<<<<

(* ===== verification/Uswitch.v ===== *)
(** * Switching between user-level threads

    Models [src/xv6/uthread_switch.S] on the registers and the memory of the process,
    and the stack that [thread_create] of [uthread1.c] and [uthread3.c] prepares.  The
    structure of a thread starts at its address [t]; [thread_switch] takes the word
    there for the saved stack pointer.  [CUR] and [NEXT] are the addresses of
    [current_thread] and [next_thread]. *)

From S2P Require Import Prelude Mem.
Local Open Scope Z_scope.

(** The registers [pushal] saves, without [%esp]. *)
Record regs := mkregs { eax : Z; ecx : Z; edx : Z; ebx : Z; ebp : Z; esi : Z; edi : Z }.
Record cpu := mkcpu { gregs : regs; esp : Z; eip : Z; ram : mem }.

Definition push (v : Z) (c : cpu) : cpu :=
  let sp := u32 (esp c - 4) in mkcpu (gregs c) sp (eip c) (st32 (ram c) sp v).
Definition pushal (c : cpu) : cpu :=
  let r := gregs c in
  push (edi r) (push (esi r) (push (ebp r) (push (esp c) (push (ebx r) (push (edx r) (push (ecx r) (push (eax r) c))))))).
Definition popal (c : cpu) : cpu :=
  let w k := ld32 (ram c) (u32 (esp c + k)) in
  mkcpu (mkregs (w 28) (w 24) (w 20) (w 16) (w 8) (w 4) (w 0)) (u32 (esp c + 32)) (eip c) (ram c).
Definition set_eax (v : Z) (c : cpu) : cpu :=
  let r := gregs c in mkcpu (mkregs v (ecx r) (edx r) (ebx r) (ebp r) (esi r) (edi r)) (esp c) (eip c) (ram c).
Definition store (a v : Z) (c : cpu) : cpu := mkcpu (gregs c) (esp c) (eip c) (st32 (ram c) a v).
Definition set_esp (v : Z) (c : cpu) : cpu := mkcpu (gregs c) v (eip c) (ram c).
Definition ret_ (c : cpu) : cpu := mkcpu (gregs c) (u32 (esp c + 4)) (ld32 (ram c) (esp c)) (ram c).

Section Switch.
Context (CUR NEXT : Z).

(** From its first instruction, with the return address on top of the stack. *)
Definition thread_switch (c : cpu) : cpu :=
  let c := pushal c in
  let c := set_eax (ld32 (ram c) CUR) c in
  let c := store (eax (gregs c)) (esp c) c in
  let c := set_eax (ld32 (ram c) NEXT) c in
  let c := set_esp (ld32 (ram c) (eax (gregs c))) c in
  let c := set_eax (ld32 (ram c) NEXT) c in
  let c := store CUR (eax (gregs c)) c in
  let c := popal c in
  let c := store NEXT 0 c in
  ret_ c.
End Switch.

Definition STACK_SIZE : Z := 8192.
(** What [thread_create] writes for the thread at [t]: in [uthread1.c] the stack pointer
    is the first word and the stack follows it. *)
Definition prepare_stack (t func : Z) (m : mem) : mem :=
  let m := st32 m t (u32 (t + 4 + STACK_SIZE)) in
  let m := st32 m t (u32 (ld32 m t - 4)) in
  let m := st32 m (ld32 m t) func in
  st32 m t (u32 (ld32 m t - 32)).
(** In [uthread3.c] the number of the thread comes first, and the stack pointer after it. *)
Definition prepare_stack3 (t id func : Z) (m : mem) : mem :=
  let m := st32 m (t + 4) (u32 (t + 8 + STACK_SIZE)) in
  let m := st32 m (t + 4) (u32 (ld32 m (t + 4) - 4)) in
  let m := st32 m t id in
  let m := st32 m (ld32 m (t + 4)) func in
  st32 m (t + 4) (u32 (ld32 m (t + 4) - 32)).

(** ** Saved threads *)

Definition word_ok (v : Z) : Prop := 0 <= v < 2 ^ 32.
Definition regs_ok (r : regs) : Prop :=
  word_ok (eax r) /\ word_ok (ecx r) /\ word_ok (edx r) /\ word_ok (ebx r) /\ word_ok (ebp r) /\ word_ok (esi r) /\ word_ok (edi r).
(** The thread at [t] can go on at [pc] with the registers [r] and the stack above [sp]. *)
Definition saved (m : mem) (t sp : Z) (r : regs) (pc : Z) : Prop :=
  ld32 m t = sp /\ 0 <= sp /\ sp + 36 < 2 ^ 32
  /\ ld32 m sp = edi r /\ ld32 m (sp + 4) = esi r /\ ld32 m (sp + 8) = ebp r /\ ld32 m (sp + 16) = ebx r
  /\ ld32 m (sp + 20) = edx r /\ ld32 m (sp + 24) = ecx r /\ ld32 m (sp + 28) = eax r /\ ld32 m (sp + 32) = pc.
(** Two stretches of memory have no byte in common. *)
Definition apart (a n b k : Z) : Prop := a + n <= b \/ b + k <= a.

(** A word in memory after stores elsewhere or here. *)
Ltac words :=
  repeat match goal with
  | |- context [ld32 (st32 ?m ?a ?v) ?b] =>
      first [rewrite (ld32_st32_ne m a v b) by (unfold apart in *; lia)
            |replace (ld32 (st32 m a v) b) with (u32 v) by (replace b with a by lia; symmetry; apply ld32_st32_same)]
  end.

Lemma push_eq v r sp pc m : 4 <= sp < 2 ^ 32 -> push v (mkcpu r sp pc m) = mkcpu r (sp - 4) pc (st32 m (sp - 4) v).
Proof. intros H. unfold push. cbn. by rewrite u32_small by lia. Qed.
Lemma pushal_spec c : 32 <= esp c < 2 ^ 32 -> regs_ok (gregs c) ->
  let sp := esp c - 32 in let m := ram (pushal c) in let r := gregs c in
  esp (pushal c) = sp /\ gregs (pushal c) = r
  /\ (ld32 m sp = edi r /\ ld32 m (sp + 4) = esi r /\ ld32 m (sp + 8) = ebp r /\ ld32 m (sp + 16) = ebx r
      /\ ld32 m (sp + 20) = edx r /\ ld32 m (sp + 24) = ecx r /\ ld32 m (sp + 28) = eax r)
  /\ forall x, apart x 4 sp 32 -> ld32 m x = ld32 (ram c) x.
Proof.
  intros Hsp Hr. destruct c as [r sp pc m]. cbn [esp gregs ram] in *. unfold pushal. cbn [esp gregs].
  do 8 (rewrite push_eq by lia). cbn [esp gregs ram].
  split; [lia|]. split; [done|]. split.
  - unfold regs_ok, word_ok in Hr. destruct Hr as (?&?&?&?&?&?&?).
    repeat split; words; apply u32_small; lia.
  - intros x Hx. by words.
Qed.

Section Switched.
Context (CUR NEXT : Z) (c : cpu).
Let A := ld32 (ram c) CUR.
Let B := ld32 (ram c) NEXT.
(** What a switch away from the thread at [A] writes: its stack, its stack pointer, and
    the two variables. *)
Definition untouched (a n : Z) : Prop :=
  apart a n (esp c - 32) 32 /\ apart a n (ld32 (ram c) CUR) 4 /\ apart a n CUR 4 /\ apart a n NEXT 4.
(** These, and the return address, do not overlap. *)
Definition laid_out : Prop :=
  32 <= esp c < 2 ^ 32 - 4 /\ regs_ok (gregs c)
  /\ apart A 4 (esp c - 32) 36 /\ apart CUR 4 (esp c - 32) 36 /\ apart NEXT 4 (esp c - 32) 36
  /\ apart CUR 4 A 4 /\ apart NEXT 4 A 4 /\ apart CUR 4 NEXT 4.

(** Memory after the switch. *)
Definition switched : mem := st32 (st32 (st32 (ram (pushal c)) A (esp c - 32)) CUR B) NEXT 0.

(** The switch in one piece. *)
Lemma thread_switch_eq : laid_out ->
  let m2 := st32 (ram (pushal c)) A (esp c - 32) in
  let spB := ld32 m2 B in
  let m3 := st32 m2 CUR B in
  let w k := ld32 m3 (u32 (spB + k)) in
  thread_switch CUR NEXT c
  = mkcpu (mkregs (w 28) (w 24) (w 20) (w 16) (w 8) (w 4) (w 0)) (u32 (u32 (spB + 32) + 4))
      (ld32 switched (u32 (spB + 32))) switched.
Proof.
  intros (Hsp & Hr & H1 & H2 & H3 & H4 & H5 & H6). unfold thread_switch, switched.
  destruct (pushal_spec c) as (Es & Er & _ & Hx); [lia|done|].
  destruct (pushal c) as [r s p m]. cbn [esp gregs ram] in *. subst r s. set (e := esp c - 32) in *. cbv zeta.
  cbv beta iota zeta delta [set_eax set_esp store popal ret_ gregs ram esp eip eax ecx edx ebx ebp esi edi].
  assert (Ea : ld32 m CUR = A) by (apply Hx; unfold apart in *; lia). rewrite Ea.
  assert (Eb : ld32 (st32 m A e) NEXT = B).
  { rewrite ld32_st32_ne by (unfold apart in *; lia). apply Hx. unfold apart in *; lia. }
  rewrite Eb. reflexivity.
Qed.

Lemma switched_untouched x : laid_out -> untouched x 4 -> ld32 switched x = ld32 (ram c) x.
Proof.
  intros (Hsp & Hr & _) (H1 & H2 & H3 & H4). unfold switched. fold A in H2. words.
  destruct (pushal_spec c) as (_ & _ & _ & Hx); [lia|done|]. by apply Hx.
Qed.
Lemma saved_untouched t sp r pc :
  laid_out -> untouched t 4 -> untouched sp 36 -> saved (ram c) t sp r pc -> saved switched t sp r pc.
Proof.
  intros HL Ht Hs (E0 & H0 & H36 & E1 & E2 & E3 & E4 & E5 & E6 & E7 & E8).
  assert (Hw : forall k, 0 <= k <= 32 -> ld32 switched (sp + k) = ld32 (ram c) (sp + k)).
  { intros k Hk. apply switched_untouched; [done|]. unfold untouched, apart in *. lia. }
  pose proof (Hw 0 ltac:(lia)) as W0. rewrite Z.add_0_r in W0.
  unfold saved. rewrite (switched_untouched t), W0, !Hw by (done || lia). repeat split; done || lia.
Qed.
(** The thread that is left. *)
Lemma saved_left : laid_out -> saved switched A (esp c - 32) (gregs c) (ld32 (ram c) (esp c)).
Proof.
  intros (Hsp & Hr & H1 & H2 & H3 & H4 & H5 & H6).
  destruct (pushal_spec c) as (_ & _ & (E1 & E2 & E3 & E4 & E5 & E6 & E7) & Hx); [lia|done|].
  assert (Hw : forall k, 0 <= k <= 32 -> ld32 switched (esp c - 32 + k) = ld32 (ram (pushal c)) (esp c - 32 + k))
    by (intros k Hk; unfold switched; by words).
  pose proof (Hw 0 ltac:(lia)) as W0. rewrite Z.add_0_r in W0.
  unfold saved. rewrite W0, !Hw by lia. split; [unfold switched; words; apply u32_small; lia|].
  do 9 (split; [done || lia|]). rewrite <-(Hx (esp c)) by (unfold apart; lia). f_equal. lia.
Qed.
Lemma thread_switch_result rB spB pcB :
  laid_out -> saved (ram c) B spB rB pcB -> untouched B 4 -> untouched spB 36 ->
  thread_switch CUR NEXT c = mkcpu rB (spB + 36) pcB switched.
Proof.
  intros HL HS HB HF. rewrite thread_switch_eq by done. cbv zeta.
  pose proof (saved_untouched B spB rB pcB HL HB HF HS) as HS'.
  destruct HS as (E & H0 & H36 & _). pose proof HL as (Hsp & Hr & _).
  assert (Hspb : ld32 (st32 (ram (pushal c)) A (esp c - 32)) B = spB).
  { destruct HB as (B1 & B2 & _). rewrite <-E. rewrite ld32_st32_ne by (unfold apart in *; fold A in B2; lia).
    destruct (pushal_spec c) as (_ & _ & _ & Hx); [lia|done|]. by apply Hx. }
  rewrite Hspb. destruct HS' as (_ & _ & _ & E1 & E2 & E3 & E4 & E5 & E6 & E7 & E8).
  assert (Hm3 : forall k, 0 <= k <= 32 -> ld32 (st32 (st32 (ram (pushal c)) A (esp c - 32)) CUR B) (u32 (spB + k)) = ld32 switched (spB + k)).
  { intros k Hk. rewrite u32_small by lia. destruct HF as (_ & _ & _ & F4). unfold switched. symmetry. apply ld32_st32_ne. unfold apart in *. lia. }
  rewrite (Hm3 28), (Hm3 24), (Hm3 20), (Hm3 16), (Hm3 8), (Hm3 4), (Hm3 0) by lia.
  rewrite Z.add_0_r, E1, E2, E3, E4, E5, E6, E7, (u32_small (spB + 32)), E8 by lia.
  rewrite u32_small by lia. f_equal; [by destruct rB|lia].
Qed.
End Switched.

(** a switch saves the thread that is left, loads the one that is chosen exactly as
    it was saved, makes it the current one, and leaves every other thread as it was. *)
Theorem thread_switch_swaps CUR NEXT c rB spB pcB :
  laid_out CUR NEXT c -> saved (ram c) (ld32 (ram c) NEXT) spB rB pcB ->
  untouched CUR NEXT c (ld32 (ram c) NEXT) 4 -> untouched CUR NEXT c spB 36 ->
  exists m', thread_switch CUR NEXT c = mkcpu rB (spB + 36) pcB m'
    /\ ld32 m' CUR = ld32 (ram c) NEXT /\ ld32 m' NEXT = 0
    /\ saved m' (ld32 (ram c) CUR) (esp c - 32) (gregs c) (ld32 (ram c) (esp c))
    /\ forall t sp r pc, untouched CUR NEXT c t 4 -> untouched CUR NEXT c sp 36 -> saved (ram c) t sp r pc -> saved m' t sp r pc.
Proof.
  intros HL HS HB HF. exists (switched CUR NEXT c). split; [by apply thread_switch_result|].
  pose proof HL as (_ & _ & _ & _ & _ & _ & _ & H6). split; [|split; [|split]].
  - unfold switched. rewrite ld32_st32_ne by (unfold apart in *; lia). rewrite ld32_st32_same. apply u32_small. apply ld32_range.
  - unfold switched. by rewrite ld32_st32_same.
  - by apply saved_left.
  - intros. by apply saved_untouched.
Qed.

Lemma prepare_stack_words t func m : 0 <= t < 2 ^ 31 -> word_ok func ->
  let sp := t + 4 + STACK_SIZE - 36 in
  ld32 (prepare_stack t func m) t = sp /\ ld32 (prepare_stack t func m) (sp + 32) = func.
Proof.
  intros Ht Hf sp. unfold word_ok in Hf. unfold prepare_stack, sp, STACK_SIZE. cbv zeta. clear sp.
  rewrite !(u32_small (t + 4 + 8192)) by lia. rewrite (ld32_st32_same m t), !(u32_small (t + 4 + 8192)) by lia.
  rewrite !(u32_small (t + 4 + 8192 - 4)) by lia.
  set (m1 := st32 (st32 m t _) t _). assert (E1 : ld32 m1 t = t + 4 + 8192 - 4) by (unfold m1; rewrite ld32_st32_same; apply u32_small; lia).
  rewrite E1. set (m2 := st32 m1 _ func). assert (E2 : ld32 m2 t = t + 4 + 8192 - 4) by (unfold m2; by words).
  assert (E3 : ld32 m2 (t + 4 + 8192 - 4) = func) by (unfold m2; rewrite ld32_st32_same; by apply u32_small).
  rewrite E2, ld32_st32_same, !(u32_small (t + 4 + 8192 - 4 - 32)) by lia. split; [lia|].
  rewrite ld32_st32_ne by lia. etrans; [|exact E3]. f_equal. lia.
Qed.

(** A thread that [thread_create] prepared starts, when it is switched to, at its
    function with an empty stack. *)
Theorem new_thread_starts CUR NEXT c func m :
  ram c = prepare_stack (ld32 (ram c) NEXT) func m -> word_ok func ->
  laid_out CUR NEXT c -> 0 <= ld32 (ram c) NEXT < 2 ^ 31 ->
  untouched CUR NEXT c (ld32 (ram c) NEXT) (4 + STACK_SIZE) ->
  eip (thread_switch CUR NEXT c) = func /\ esp (thread_switch CUR NEXT c) = ld32 (ram c) NEXT + 4 + STACK_SIZE.
Proof.
  intros Hm Hf HL Ht HU. remember (ld32 (ram c) NEXT) as t eqn:Et. set (sp := t + 4 + STACK_SIZE - 36).
  destruct (prepare_stack_words t func m Ht Hf) as [E1 E2]. rewrite <-Hm in E1, E2. fold sp in E1, E2.
  rewrite (thread_switch_result CUR NEXT c (mkregs (ld32 (ram c) (sp + 28)) (ld32 (ram c) (sp + 24)) (ld32 (ram c) (sp + 20))
    (ld32 (ram c) (sp + 16)) (ld32 (ram c) (sp + 8)) (ld32 (ram c) (sp + 4)) (ld32 (ram c) sp)) sp func).
  - cbn [eip esp]. split; [done|]. unfold sp. lia.
  - done.
  - rewrite <-Et. unfold saved. cbn [eax ecx edx ebx ebp esi edi]. split; [done|].
    split; [unfold sp, STACK_SIZE; lia|]. split; [unfold sp, STACK_SIZE; lia|]. by do 7 (split; [done|]).
  - rewrite <-Et. unfold untouched, apart, STACK_SIZE in *. lia.
  - unfold untouched, apart, sp, STACK_SIZE in *. lia.
Qed.

(** In [uthread3] the word a switch takes for the stack pointer is the number of the thread. *)
Theorem uthread3_switches_to_its_number CUR NEXT c id func m :
  ram c = prepare_stack3 (ld32 (ram c) NEXT) id func m -> 0 <= id < 10 ->
  laid_out CUR NEXT c -> 0 <= ld32 (ram c) NEXT < 2 ^ 31 -> untouched CUR NEXT c (ld32 (ram c) NEXT) 4 ->
  esp (thread_switch CUR NEXT c) = id + 36.
Proof.
  intros Hm Hid HL Ht HB. rewrite thread_switch_eq by done. cbv zeta. cbn [esp].
  assert (Hb : ld32 (ram c) (ld32 (ram c) NEXT) = id).
  { remember (ld32 (ram c) NEXT) as t. rewrite Hm. unfold prepare_stack3, STACK_SIZE. cbv zeta.
    rewrite !(u32_small (t + 8 + 8192)) by lia. rewrite (ld32_st32_same m (t + 4)), !(u32_small (t + 8 + 8192)) by lia.
    rewrite !(u32_small (t + 8 + 8192 - 4)) by lia. set (m1 := st32 (st32 m _ _) _ _).
    assert (E1 : ld32 (st32 m1 t id) (t + 4) = t + 8 + 8192 - 4)
      by (rewrite ld32_st32_ne by lia; unfold m1; rewrite ld32_st32_same; apply u32_small; lia).
    rewrite E1. rewrite !ld32_st32_ne by lia. rewrite ld32_st32_same. apply u32_small. lia. }
  destruct HB as (B1 & B2 & _). pose proof HL as (Hsp & Hr & _).
  rewrite ld32_st32_ne by (unfold apart in *; lia).
  destruct (pushal_spec c) as (_ & _ & _ & Hx); [lia|done|]. rewrite Hx, Hb by done. rewrite !u32_small; rewrite ?u32_small; lia.
Qed.

(** ** Witnesses *)

(** Thread 0 at 1000 runs on a stack below 500000 and switches to a new thread at 10000. *)
Definition demo : cpu :=
  mkcpu (mkregs 1 2 3 4 5 6 7) 500000 77
    (st32 (prepare_stack 10000 4242 (st32 (st32 ∅ 100 1000) 104 10000)) 500000 55).
Lemma demo_laid_out : laid_out 100 104 demo.
Proof. vm_compute. intuition congruence. Qed.
Lemma thread_switch_swaps_witness :
  exists m', thread_switch 100 104 demo = mkcpu (mkregs 0 0 0 0 0 0 0) 18196 4242 m' /\ ld32 m' 100 = 10000.
Proof.
  edestruct (thread_switch_swaps 100 104 demo (mkregs 0 0 0 0 0 0 0) 18160 4242) as (m' & H1 & H2 & _).
  - exact demo_laid_out.
  - vm_compute. intuition congruence.
  - vm_compute. intuition congruence.
  - vm_compute. intuition congruence.
  - exists m'. split; [exact H1|]. rewrite H2. vm_compute. reflexivity.
Defined.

>>>>

### REQUIRED WORK
Your answer should be the lines above, from the line containing "(** The thread at" up to and including the line containing "first [rewrite (ld32_st32_ne", reproduced exactly and with nothing else.

### REPLY
(** The thread at [t] can go on at [pc] with the registers [r] and the stack above [sp]. *)
Definition saved (m : mem) (t sp : Z) (r : regs) (pc : Z) : Prop :=
  ld32 m t = sp /\ 0 <= sp /\ sp + 36 < 2 ^ 32
  /\ ld32 m sp = edi r /\ ld32 m (sp + 4) = esi r /\ ld32 m (sp + 8) = ebp r /\ ld32 m (sp + 16) = ebx r
  /\ ld32 m (sp + 20) = edx r /\ ld32 m (sp + 24) = ecx r /\ ld32 m (sp + 28) = eax r /\ ld32 m (sp + 32) = pc.
(** Two stretches of memory have no byte in common. *)
Definition apart (a n b k : Z) : Prop := a + n <= b \/ b + k <= a.

(** A word in memory after stores elsewhere or here. *)
Ltac words :=
  repeat match goal with
  | |- context [ld32 (st32 ?m ?a ?v) ?b] =>
      first [rewrite (ld32_st32_ne m a v b) by (unfold apart in *; lia)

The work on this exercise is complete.